Circle by Jeannie Baker @ CMAGShare Event on Facebook Share Event on Twitter Share Event on LinkedIn
Jeannie Baker is an award winning children’s artist and author. And if you’re not in the position to be reading to littlies, delighting in that wonderful world of imagination, enjoying sharing stories that cleverly educate as well as encapsulate aspects of science, art and literature, you can enjoy the art work of Jeannie Baker at the Canberra Museum and Gallery. I promise you will be entranced by her delightful and meticulous art.
To coincide with the release of her latest book ‘Circle’ CMAG is exhibiting a collection of the collage works Jeannie Baker created for the book and the delight is in the detail.
The story is about birds, the Bar-tailed Godwits who take the longest unbroken migration of any animal, excluding of course the never ending migration of the wildebeest of the Serengeti who just go on and on and on.

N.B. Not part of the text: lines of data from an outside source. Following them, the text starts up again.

(** * NYC Ops Center: credential resolution, JWT signing, session reuse,
      bounded query retry and the natural-language gateway.

    Shallow embedding of [lib/snowflake.ts] (the connection layer) and of
    [app/api/analyst/route.ts] (the natural-language gateway).  JavaScript strings are
    embedded as Rocq [string]s (byte strings; [toUpperCase] acts on the ASCII
    letters), [process.env] and the file system as finite maps, module-level
    variables as an explicit process state, and the outside world (the
    warehouse driver, [fetch], the crypto library, the clock) as explicit
    inputs of the functions that consult it. *)

From Stdlib Require Import ZArith Ascii String List Lia DecimalString.
From stdpp Require Import base option gmap strings list.
From Equations Require Import Equations.

Local Open Scope Z_scope.

(** ** JavaScript string primitives *)

Definition chr_nl : ascii := "010"%char.
Definition chr_bs : ascii := "\"%char.
Definition chr_dq : ascii := "034"%char.
Definition chr_sq : ascii := "'"%char.
Definition chr_dot : ascii := "."%char.

(** Truthiness of a string value: every string but the empty one. *)
Definition str_truthy (s : string) : bool :=
  match s with EmptyString => false | String _ _ => true end.

(** Truthiness of [string | undefined | null]. *)
Definition truthy (v : option string) : bool :=
  match v with Some s => str_truthy s | None => false end.

(** [a || d] on an optional string. *)
Definition or_default (v : option string) (d : string) : string :=
  match v with
  | Some s => if str_truthy s then s else d
  | None => d
  end.

(** [s.startsWith(p)] *)
Fixpoint starts_with (p s : string) : bool :=
  match p, s with
  | EmptyString, _ => true
  | String a p', String b s' => if decide (a = b) then starts_with p' s' else false
  | String _ _, EmptyString => false
  end.

(** [s.includes(p)] *)
Fixpoint includes (p s : string) : bool :=
  starts_with p s ||
  match s with
  | EmptyString => false
  | String _ s' => includes p s'
  end.

(** Drop the first [n] characters. *)
Fixpoint drop_chars (n : nat) (s : string) : string :=
  match n, s with
  | O, _ => s
  | S n', String _ s' => drop_chars n' s'
  | S _, EmptyString => EmptyString
  end.

(** [s.replace(p, r)] with a string pattern: only the FIRST occurrence of [p]
    is replaced, wherever it stands. *)
Fixpoint replace_first (p r s : string) : string :=
  if starts_with p s then r +:+ drop_chars (String.length p) s
  else match s with
       | EmptyString => EmptyString
       | String c s' => String c (replace_first p r s')
       end.

(** [s.split(".")[0]]: the segment before the first separator. *)
Fixpoint first_segment (sep : ascii) (s : string) : string :=
  match s with
  | EmptyString => EmptyString
  | String c s' => if decide (c = sep) then EmptyString else String c (first_segment sep s')
  end.

Definition upper_char (c : ascii) : ascii :=
  let n := nat_of_ascii c in
  if ((97 <=? n) && (n <=? 122))%nat then ascii_of_nat (n - 32) else c.

(** [s.toUpperCase()] on ASCII text. *)
Fixpoint toUpperCase (s : string) : string :=
  match s with
  | EmptyString => EmptyString
  | String c s' => String (upper_char c) (toUpperCase s')
  end.

(** [s.replace(/\\n/g, "\n")]: every backslash immediately followed by the
    letter n becomes one newline character (leftmost, non-overlapping). *)
Fixpoint unescape_newlines (s : string) : string :=
  match s with
  | EmptyString => EmptyString
  | String c s' =>
      match s' with
      | String d s'' =>
          if decide (c = chr_bs /\ d = "n"%char)
          then String chr_nl (unescape_newlines s'')
          else String c (unescape_newlines s')
      | EmptyString => String c EmptyString
      end
  end.

(** [s.replace(/'/g, "''")]: every single quote is doubled. *)
Fixpoint double_quotes (s : string) : string :=
  match s with
  | EmptyString => EmptyString
  | String c s' =>
      if decide (c = chr_sq) then String chr_sq (String chr_sq (double_quotes s'))
      else String c (double_quotes s')
  end.

(** Decimal rendering of an integer, as template literals and
    [JSON.stringify] print it. *)
Definition show_Z (z : Z) : string := NilZero.string_of_int (Z.to_int z).

(** ** Environment and file system *)

(** What [fs] knows about a path that exists. *)
Inductive FileEntry :=
| Readable (content : string)
| Unreadable.

(** The world a call reads: [process.env] and the file system. *)
Record World := mkWorld {
  env : gmap string string;
  files : gmap string FileEntry
}.

(** [fs.existsSync(p)] followed by [fs.readFileSync(p, "utf8")] inside a
    [try]: [None] when the file is absent or when reading throws. *)
Definition read_if_exists (w : World) (path : string) : option string :=
  match files w !! path with
  | Some (Readable c) => Some c
  | Some Unreadable => None
  | None => None
  end.

Definition tokenPath : string := "/snowflake/session/token".

Definition getOAuthToken (w : World) : option string :=
  read_if_exists w tokenPath.

Definition getPrivateKey (w : World) : option string :=
  let keyPath := env w !! "SNOWFLAKE_PRIVATE_KEY_PATH" in
  let keyContent := env w !! "SNOWFLAKE_PRIVATE_KEY" in
  if truthy keyContent then unescape_newlines <$> keyContent
  else if truthy keyPath then keyPath ≫= read_if_exists w
  else None.

Inductive AuthMethod := oauth | keypair | pat | password | browser.

Global Instance AuthMethod_eq_dec : EqDecision AuthMethod.
Proof. solve_decision. Defined.

Definition detectAuthMethod (w : World) : AuthMethod :=
  if truthy (getOAuthToken w) then oauth
  else if truthy (getPrivateKey w) && truthy (env w !! "SNOWFLAKE_USER") then keypair
  else if truthy (env w !! "SNOWFLAKE_PAT") then pat
  else if truthy (env w !! "SNOWFLAKE_PASSWORD") then password
  else browser.

(** ** Connection options *)

Record ConnectionOptions := mkOptions {
  opt_account : string;
  opt_warehouse : string;
  opt_database : string;
  opt_schema : string;
  opt_host : option string;
  opt_username : option string;
  opt_token : option string;
  opt_privateKey : option string;
  opt_password : option string;
  opt_authenticator : option string
}.

Global Instance ConnectionOptions_eq_dec : EqDecision ConnectionOptions.
Proof. solve_decision. Defined.

(** The [base] object of [getConfig], with no credential field set. *)
Definition baseConfig (w : World) : ConnectionOptions :=
  {| opt_account := or_default (env w !! "SNOWFLAKE_ACCOUNT") "your-account";
     opt_warehouse := or_default (env w !! "SNOWFLAKE_WAREHOUSE") "COMPUTE_WH";
     opt_database := or_default (env w !! "SNOWFLAKE_DATABASE") "DEMO";
     opt_schema := or_default (env w !! "SNOWFLAKE_SCHEMA") "DEMO";
     opt_host := None; opt_username := None; opt_token := None;
     opt_privateKey := None; opt_password := None; opt_authenticator := None |}.
(** A row of excel_based_data_generator on which no indicator fires. *)
Definition spotless_row : ExcelBasedDataGenerator.borrower :=
  {| ExcelBasedDataGenerator.age := 30;
     ExcelBasedDataGenerator.education_level := "Secondary";
     ExcelBasedDataGenerator.family_size := 4;
     ExcelBasedDataGenerator.years_in_location := 10;
     ExcelBasedDataGenerator.monthly_income := 20000;
     ExcelBasedDataGenerator.requested_loan_amount := 50000;
     ExcelBasedDataGenerator.monthly_expenses := 15000;
     ExcelBasedDataGenerator.has_bank_account := true;
     ExcelBasedDataGenerator.existing_loans := 0;
     ExcelBasedDataGenerator.previous_defaults := 0;
     ExcelBasedDataGenerator.savings_amount := 30000;
     ExcelBasedDataGenerator.owns_land := true;
     ExcelBasedDataGenerator.owns_vehicle := true;
     ExcelBasedDataGenerator.electricity_access := true;
     ExcelBasedDataGenerator.road_connectivity := "Paved";
     ExcelBasedDataGenerator.internet_access := true;
     ExcelBasedDataGenerator.collateral_value := 60000;
     ExcelBasedDataGenerator.shg_member := true;
     ExcelBasedDataGenerator.mobile_ownership := true;
     ExcelBasedDataGenerator.aadhaar_linked := true;
     ExcelBasedDataGenerator.seasonal_migration := false;
     ExcelBasedDataGenerator.financial_literacy_score := 7;
     ExcelBasedDataGenerator.pan_card := true;
     ExcelBasedDataGenerator.insurance_coverage := true;
     ExcelBasedDataGenerator.credit_history_length := 3 |}.

End Samples.

(* ================================================================== *)
(** ** Invariants of the agents' data *)

Module Invariants.
Import PyStr PopulationAgent.

(** What the election loader maintains: distinct keys, every key the
    normalized name of its entry, no negative population. *)
Definition table_ok (d : election_data) : Prop :=
  NoDup (map fst d) /\
  forall k v, In (k, v) d -> k = normalize_name (name v) /\ (0 <= population v)%Z.

End Invariants.

(* ================================================================== *)
(** ** generate_enhanced_data.py: the risk components and the loan amount *)

Module EnhancedRisk.
Import Py.
Local Open Scope string_scope.

Definition calculate_demographic_risk
           (age income : Z) (education : string) (family_size : Z) : Q :=
  let age_risk : Q :=
    if ((25 <=? age) && (age <=? 50))%Z then 0.1%Q
    else if ((age <? 25) || (60 <? age))%Z then 0.7%Q
    else 0.4%Q in
  let income_risk :=
    Qmax 0%Q (Qmin 1%Q (inject_Z (30000 - income) / 30000)%Q) in
  let education_risk : Q :=
    if String.eqb education "illiterate" then 0.8%Q
    else if String.eqb education "primary" then 0.6%Q
    else if String.eqb education "secondary" then 0.4%Q
    else if String.eqb education "higher_secondary" then 0.3%Q
    else if String.eqb education "graduate" then 0.1%Q
    else if String.eqb education "postgraduate" then 0.05%Q
    else 0.5%Q in
  let family_risk := Qmin 1%Q (Qmax 0%Q (inject_Z (family_size - 4) * 0.1)%Q) in
  ((age_risk + income_risk + education_risk + family_risk) / 4)%Q.

(** [expenses / income] raises ZeroDivisionError for a zero income. *)
Definition calculate_financial_risk
           (credit_months existing_loans : Z) (has_savings : bool)
           (income expenses : Z) : result Q :=
  let credit_risk : Q :=
    if (credit_months <? 24)%Z
    then Qmax 0%Q (inject_Z (24 - credit_months) / 24)%Q
    else 0.1%Q in
  let loan_risk := Qmin 1%Q (inject_Z existing_loans / 3)%Q in
  let savings_risk : Q := if has_savings then 0.2%Q else 0.6%Q in
  if (income =? 0)%Z then Raise "division by zero"
  else
    let expense_ratio := (inject_Z expenses / inject_Z income)%Q in
    let expense_risk := Qmax 0%Q (Qmin 1%Q ((expense_ratio - 0.5) / 0.3)%Q) in
    Ok ((credit_risk + loan_risk + savings_risk + expense_risk) / 4)%Q.

Definition calculate_asset_risk
           (owns_land : bool) (land_size : Q)
           (owns_livestock : bool) (livestock_count : Z) : Q :=
  let land_risk : Q :=
    if owns_land then Qmax 0%Q ((2 - land_size) / 2)%Q else 0.8%Q in
  let livestock_risk : Q :=
    if owns_livestock then Qmax 0%Q (inject_Z (5 - livestock_count) / 5)%Q
    else 0.6%Q in
  ((land_risk + livestock_risk) / 2)%Q.

Definition calculate_geographic_risk
           (bank_distance market_distance : Q) (road_score : Z)
           (has_electricity : bool) : Q :=
  let bank_risk := Qmin 1%Q (bank_distance / 20)%Q in
  let market_risk := Qmin 1%Q (market_distance / 25)%Q in
  let road_risk := (inject_Z (5 - road_score) / 4)%Q in
  let electricity_risk : Q := if has_electricity then 0.2%Q else 0.6%Q in
  ((bank_risk + market_risk + road_risk + electricity_risk) / 4)%Q.

Definition calculate_social_risk
           (shg_member govt_beneficiary mobile_phone : bool) : Q :=
  let shg_risk : Q := if shg_member then 0.2%Q else 0.6%Q in
  let govt_risk : Q := if govt_beneficiary then 0.3%Q else 0.5%Q in
  let mobile_risk : Q := if mobile_phone then 0.1%Q else 0.7%Q in
  ((shg_risk + govt_risk + mobile_risk) / 3)%Q.

(** [int(x)] on a float: truncation toward zero. *)
Definition int_of_float (q : Q) : Z := Z.quot (Qnum q) (Zpos (Qden q)).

The Godwits fly from their breeding grounds in Alaska non-stop to Australia and New Zealand after fattening up for the long flight and scarpering before the winter sets in. They settle in for their southern summer sojourn and in March and April start flapping their wings for the return journey to northern hemisphere but have a bit of a stop- over in the wetlands of the Yellow Sea before getting back to the breeding grounds in August. That southern journey is 11,000 unbroken kilometres of flying for nine days and nights, and is extraordinary as they follow their instincts ensconced in the DNA that has probably endured over so many changes to this world of ours they could tell us a few things about what we’ve done to our planet.
And from this migration Jeannie Baker has created a story to delight young and old, that reminds us of the interconnectedness of all creatures great and small and how from this little bird we can learn so much about what we’re doing to their breeding and feeding grounds to encourage our littlies to better understand the importance of protecting our wildlife.
Her collage work on display shows how she creates the pictures for the book. The detail of every aspect a collection of all manner of bits and pieces from tiny feathers her brother saves from his garden to fabric saved from clothing and clay used to create coral. The textures emerge with bark, cracked paint, earth, sand and rusty tin. Fine, detailed and intricate, obviously taking many hours of concentration and patience with the result a picture to photograph for the book.
The exhibition continues at the Canberra Museum and Gallery until 12 February 2017, but pop in and have a look and buy a book for the perfect Christmas gift for the littlies that you’ll enjoy as much as they will.